**** Material to process

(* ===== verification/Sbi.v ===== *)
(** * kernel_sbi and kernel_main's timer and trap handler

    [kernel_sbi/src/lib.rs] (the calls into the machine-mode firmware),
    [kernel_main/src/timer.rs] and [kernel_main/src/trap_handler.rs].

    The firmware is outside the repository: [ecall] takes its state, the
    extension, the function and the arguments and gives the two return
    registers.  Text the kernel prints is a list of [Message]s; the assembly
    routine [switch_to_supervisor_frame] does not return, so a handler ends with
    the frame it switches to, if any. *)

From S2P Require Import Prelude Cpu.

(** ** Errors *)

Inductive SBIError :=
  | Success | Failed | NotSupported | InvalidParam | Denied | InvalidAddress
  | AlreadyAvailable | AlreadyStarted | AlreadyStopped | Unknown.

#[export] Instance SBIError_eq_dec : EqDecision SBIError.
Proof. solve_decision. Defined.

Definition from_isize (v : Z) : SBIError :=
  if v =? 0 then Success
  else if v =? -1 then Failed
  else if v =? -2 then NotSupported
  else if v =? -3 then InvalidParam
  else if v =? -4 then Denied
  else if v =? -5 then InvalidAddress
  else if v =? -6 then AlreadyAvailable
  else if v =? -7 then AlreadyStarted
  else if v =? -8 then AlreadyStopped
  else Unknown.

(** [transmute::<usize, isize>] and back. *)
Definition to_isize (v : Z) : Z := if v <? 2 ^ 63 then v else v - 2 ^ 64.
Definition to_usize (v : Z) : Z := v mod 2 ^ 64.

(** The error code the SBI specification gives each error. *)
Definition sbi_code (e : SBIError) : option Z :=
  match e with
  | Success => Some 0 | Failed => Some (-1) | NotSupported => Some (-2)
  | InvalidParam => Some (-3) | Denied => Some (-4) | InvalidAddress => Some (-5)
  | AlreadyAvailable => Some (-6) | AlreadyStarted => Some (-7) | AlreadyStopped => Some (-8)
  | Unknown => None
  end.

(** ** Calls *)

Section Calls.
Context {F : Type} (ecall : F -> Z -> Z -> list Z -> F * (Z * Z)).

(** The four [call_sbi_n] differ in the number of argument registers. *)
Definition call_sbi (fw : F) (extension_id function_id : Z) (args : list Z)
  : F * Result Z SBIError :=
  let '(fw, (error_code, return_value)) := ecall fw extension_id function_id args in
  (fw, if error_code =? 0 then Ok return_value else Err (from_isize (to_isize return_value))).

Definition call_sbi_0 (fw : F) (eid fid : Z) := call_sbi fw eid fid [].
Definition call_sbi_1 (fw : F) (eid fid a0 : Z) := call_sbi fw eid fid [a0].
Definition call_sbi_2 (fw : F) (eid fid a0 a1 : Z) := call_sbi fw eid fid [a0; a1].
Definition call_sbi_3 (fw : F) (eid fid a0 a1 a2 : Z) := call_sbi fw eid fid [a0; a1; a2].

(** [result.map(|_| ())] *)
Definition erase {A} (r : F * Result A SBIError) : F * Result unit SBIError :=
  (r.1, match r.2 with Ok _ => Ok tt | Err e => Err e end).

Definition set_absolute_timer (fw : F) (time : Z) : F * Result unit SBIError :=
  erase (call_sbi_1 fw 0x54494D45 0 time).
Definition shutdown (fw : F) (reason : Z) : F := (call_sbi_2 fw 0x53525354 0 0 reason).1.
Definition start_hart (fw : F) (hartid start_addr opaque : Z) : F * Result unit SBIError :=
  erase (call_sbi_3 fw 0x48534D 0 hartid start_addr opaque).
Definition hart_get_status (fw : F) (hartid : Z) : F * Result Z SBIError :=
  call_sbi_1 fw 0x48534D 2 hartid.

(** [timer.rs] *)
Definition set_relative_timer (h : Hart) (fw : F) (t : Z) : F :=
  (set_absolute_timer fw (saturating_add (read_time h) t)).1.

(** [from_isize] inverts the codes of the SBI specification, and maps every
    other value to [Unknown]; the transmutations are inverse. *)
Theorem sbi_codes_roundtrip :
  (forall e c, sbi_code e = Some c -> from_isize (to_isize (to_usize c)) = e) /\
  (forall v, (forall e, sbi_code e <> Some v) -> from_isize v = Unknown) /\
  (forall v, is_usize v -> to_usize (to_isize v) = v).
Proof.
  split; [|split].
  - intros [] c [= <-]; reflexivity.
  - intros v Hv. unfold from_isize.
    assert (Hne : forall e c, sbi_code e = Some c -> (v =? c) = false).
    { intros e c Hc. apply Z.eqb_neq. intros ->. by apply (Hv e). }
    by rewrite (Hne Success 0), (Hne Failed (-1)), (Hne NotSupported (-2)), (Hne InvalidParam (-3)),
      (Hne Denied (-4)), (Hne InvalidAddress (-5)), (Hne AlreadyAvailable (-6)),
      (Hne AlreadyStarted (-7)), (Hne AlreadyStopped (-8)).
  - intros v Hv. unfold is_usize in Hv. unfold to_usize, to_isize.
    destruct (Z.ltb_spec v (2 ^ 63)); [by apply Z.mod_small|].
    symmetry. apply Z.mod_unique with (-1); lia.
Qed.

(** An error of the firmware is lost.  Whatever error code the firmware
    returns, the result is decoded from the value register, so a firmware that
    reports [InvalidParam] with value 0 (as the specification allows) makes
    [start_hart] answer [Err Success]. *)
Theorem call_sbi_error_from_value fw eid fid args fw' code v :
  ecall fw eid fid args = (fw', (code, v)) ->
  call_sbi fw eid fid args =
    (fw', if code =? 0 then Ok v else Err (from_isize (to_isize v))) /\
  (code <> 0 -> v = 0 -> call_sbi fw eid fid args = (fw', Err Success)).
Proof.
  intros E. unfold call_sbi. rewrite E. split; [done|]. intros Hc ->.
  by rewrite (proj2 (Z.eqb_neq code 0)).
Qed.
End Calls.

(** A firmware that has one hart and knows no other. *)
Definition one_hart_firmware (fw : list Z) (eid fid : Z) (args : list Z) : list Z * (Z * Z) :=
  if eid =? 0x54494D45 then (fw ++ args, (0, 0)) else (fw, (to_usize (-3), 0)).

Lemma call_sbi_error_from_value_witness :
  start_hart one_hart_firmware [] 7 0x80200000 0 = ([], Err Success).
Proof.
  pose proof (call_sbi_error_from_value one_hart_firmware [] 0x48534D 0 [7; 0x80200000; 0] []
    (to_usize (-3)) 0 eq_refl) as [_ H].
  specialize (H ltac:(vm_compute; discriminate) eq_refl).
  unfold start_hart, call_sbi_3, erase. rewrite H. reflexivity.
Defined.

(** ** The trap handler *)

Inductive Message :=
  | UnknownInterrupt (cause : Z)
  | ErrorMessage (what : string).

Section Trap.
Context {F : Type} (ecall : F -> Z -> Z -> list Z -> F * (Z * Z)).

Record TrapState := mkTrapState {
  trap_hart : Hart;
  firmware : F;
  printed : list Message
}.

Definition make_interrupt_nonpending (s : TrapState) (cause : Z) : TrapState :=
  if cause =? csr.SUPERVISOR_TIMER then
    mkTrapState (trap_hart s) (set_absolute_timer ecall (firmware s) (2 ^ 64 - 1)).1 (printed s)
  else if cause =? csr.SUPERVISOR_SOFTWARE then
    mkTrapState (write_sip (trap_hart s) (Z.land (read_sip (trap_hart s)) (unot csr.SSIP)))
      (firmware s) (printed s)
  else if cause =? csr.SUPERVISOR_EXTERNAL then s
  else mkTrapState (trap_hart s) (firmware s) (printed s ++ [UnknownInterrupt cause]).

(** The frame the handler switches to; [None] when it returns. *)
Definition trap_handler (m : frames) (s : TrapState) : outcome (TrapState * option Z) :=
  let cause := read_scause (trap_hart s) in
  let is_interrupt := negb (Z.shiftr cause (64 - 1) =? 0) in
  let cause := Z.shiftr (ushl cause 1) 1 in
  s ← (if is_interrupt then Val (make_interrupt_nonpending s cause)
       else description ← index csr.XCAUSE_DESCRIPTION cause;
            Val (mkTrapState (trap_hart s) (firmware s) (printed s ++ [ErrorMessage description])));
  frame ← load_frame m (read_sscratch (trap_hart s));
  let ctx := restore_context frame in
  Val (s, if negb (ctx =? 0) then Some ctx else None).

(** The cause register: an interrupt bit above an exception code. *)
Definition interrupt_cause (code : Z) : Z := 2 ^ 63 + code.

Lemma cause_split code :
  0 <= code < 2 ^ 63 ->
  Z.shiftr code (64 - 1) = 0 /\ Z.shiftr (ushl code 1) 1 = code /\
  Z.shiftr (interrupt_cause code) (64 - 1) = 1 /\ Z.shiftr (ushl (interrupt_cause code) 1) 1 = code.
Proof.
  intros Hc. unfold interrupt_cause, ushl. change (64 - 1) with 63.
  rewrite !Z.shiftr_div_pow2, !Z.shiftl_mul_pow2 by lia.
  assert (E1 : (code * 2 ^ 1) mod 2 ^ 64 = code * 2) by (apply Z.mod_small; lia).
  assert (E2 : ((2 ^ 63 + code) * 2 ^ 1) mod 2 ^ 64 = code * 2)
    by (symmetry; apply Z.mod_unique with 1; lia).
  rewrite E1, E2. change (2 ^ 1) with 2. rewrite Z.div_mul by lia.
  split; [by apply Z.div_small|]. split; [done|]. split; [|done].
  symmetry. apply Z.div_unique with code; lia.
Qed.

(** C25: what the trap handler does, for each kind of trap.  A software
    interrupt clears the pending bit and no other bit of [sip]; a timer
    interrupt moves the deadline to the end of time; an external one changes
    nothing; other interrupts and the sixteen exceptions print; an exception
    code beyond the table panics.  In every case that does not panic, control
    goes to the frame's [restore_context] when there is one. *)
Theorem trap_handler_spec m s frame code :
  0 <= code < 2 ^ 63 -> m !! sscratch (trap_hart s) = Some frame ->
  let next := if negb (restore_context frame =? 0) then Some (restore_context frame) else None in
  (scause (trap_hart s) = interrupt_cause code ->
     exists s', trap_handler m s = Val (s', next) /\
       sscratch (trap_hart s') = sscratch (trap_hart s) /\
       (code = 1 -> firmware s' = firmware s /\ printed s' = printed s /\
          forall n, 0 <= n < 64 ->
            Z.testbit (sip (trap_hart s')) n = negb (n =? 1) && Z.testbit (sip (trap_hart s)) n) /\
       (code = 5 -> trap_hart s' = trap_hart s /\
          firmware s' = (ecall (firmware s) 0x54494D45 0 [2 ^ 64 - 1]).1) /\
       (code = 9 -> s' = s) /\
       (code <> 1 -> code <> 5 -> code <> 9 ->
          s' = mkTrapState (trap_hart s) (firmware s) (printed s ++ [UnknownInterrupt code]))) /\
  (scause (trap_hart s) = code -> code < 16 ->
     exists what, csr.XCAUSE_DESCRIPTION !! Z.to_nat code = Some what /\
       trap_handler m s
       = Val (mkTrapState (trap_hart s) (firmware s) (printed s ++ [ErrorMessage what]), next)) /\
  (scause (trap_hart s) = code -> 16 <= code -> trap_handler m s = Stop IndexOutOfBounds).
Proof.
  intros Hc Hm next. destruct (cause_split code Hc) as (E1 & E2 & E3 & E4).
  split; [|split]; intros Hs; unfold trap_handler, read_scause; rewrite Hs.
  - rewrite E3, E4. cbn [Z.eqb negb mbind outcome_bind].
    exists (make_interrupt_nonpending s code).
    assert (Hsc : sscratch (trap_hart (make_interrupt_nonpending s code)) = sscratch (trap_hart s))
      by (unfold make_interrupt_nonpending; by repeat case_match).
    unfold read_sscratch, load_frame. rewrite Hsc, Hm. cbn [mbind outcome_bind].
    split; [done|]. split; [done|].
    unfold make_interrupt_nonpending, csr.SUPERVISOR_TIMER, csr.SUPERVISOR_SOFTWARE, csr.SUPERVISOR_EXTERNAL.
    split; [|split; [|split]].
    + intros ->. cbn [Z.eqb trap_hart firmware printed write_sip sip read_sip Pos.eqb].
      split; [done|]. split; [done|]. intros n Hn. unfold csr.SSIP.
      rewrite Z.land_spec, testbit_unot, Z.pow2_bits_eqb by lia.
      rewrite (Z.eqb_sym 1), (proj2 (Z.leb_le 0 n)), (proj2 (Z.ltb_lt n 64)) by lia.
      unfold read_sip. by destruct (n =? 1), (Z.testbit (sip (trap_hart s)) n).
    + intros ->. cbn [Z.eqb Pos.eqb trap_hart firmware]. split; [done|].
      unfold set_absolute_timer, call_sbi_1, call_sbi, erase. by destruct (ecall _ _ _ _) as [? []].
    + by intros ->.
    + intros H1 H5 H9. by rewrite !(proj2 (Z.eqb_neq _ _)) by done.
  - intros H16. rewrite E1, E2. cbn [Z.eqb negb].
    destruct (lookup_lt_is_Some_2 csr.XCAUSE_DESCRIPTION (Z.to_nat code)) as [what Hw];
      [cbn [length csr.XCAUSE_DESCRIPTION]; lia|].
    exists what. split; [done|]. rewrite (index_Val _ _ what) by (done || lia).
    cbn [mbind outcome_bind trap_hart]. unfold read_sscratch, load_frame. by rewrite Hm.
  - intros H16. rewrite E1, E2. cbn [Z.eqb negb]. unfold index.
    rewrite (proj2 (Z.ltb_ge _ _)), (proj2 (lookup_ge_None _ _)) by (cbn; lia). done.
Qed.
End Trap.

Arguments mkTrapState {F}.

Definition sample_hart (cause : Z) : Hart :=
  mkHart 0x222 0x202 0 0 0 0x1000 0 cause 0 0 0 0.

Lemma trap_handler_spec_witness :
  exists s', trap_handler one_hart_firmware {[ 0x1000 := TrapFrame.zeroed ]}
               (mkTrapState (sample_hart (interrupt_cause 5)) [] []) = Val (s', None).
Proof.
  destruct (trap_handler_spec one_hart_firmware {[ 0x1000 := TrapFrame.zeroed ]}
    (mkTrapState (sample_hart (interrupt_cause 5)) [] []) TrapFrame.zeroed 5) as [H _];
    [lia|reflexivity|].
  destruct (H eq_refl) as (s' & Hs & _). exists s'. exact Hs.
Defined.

********

** Task to carry out **
The expected output is the lines from the one holding "by intros ->." through the last line of the data, exactly as they appear, with nothing before or after.

** Written response **
    + by intros ->.
    + intros H1 H5 H9. by rewrite !(proj2 (Z.eqb_neq _ _)) by done.
  - intros H16. rewrite E1, E2. cbn [Z.eqb negb].
    destruct (lookup_lt_is_Some_2 csr.XCAUSE_DESCRIPTION (Z.to_nat code)) as [what Hw];
      [cbn [length csr.XCAUSE_DESCRIPTION]; lia|].
    exists what. split; [done|]. rewrite (index_Val _ _ what) by (done || lia).
    cbn [mbind outcome_bind trap_hart]. unfold read_sscratch, load_frame. by rewrite Hm.
  - intros H16. rewrite E1, E2. cbn [Z.eqb negb]. unfold index.
    rewrite (proj2 (Z.ltb_ge _ _)), (proj2 (lookup_ge_None _ _)) by (cbn; lia). done.
Qed.
End Trap.

Arguments mkTrapState {F}.

Definition sample_hart (cause : Z) : Hart :=
  mkHart 0x222 0x202 0 0 0 0x1000 0 cause 0 0 0 0.

Lemma trap_handler_spec_witness :
  exists s', trap_handler one_hart_firmware {[ 0x1000 := TrapFrame.zeroed ]}
               (mkTrapState (sample_hart (interrupt_cause 5)) [] []) = Val (s', None).
Proof.
  destruct (trap_handler_spec one_hart_firmware {[ 0x1000 := TrapFrame.zeroed ]}
    (mkTrapState (sample_hart (interrupt_cause 5)) [] []) TrapFrame.zeroed 5) as [H _];
    [lia|reflexivity|].
  destruct (H eq_refl) as (s' & Hs & _). exists s'. exact Hs.
Defined.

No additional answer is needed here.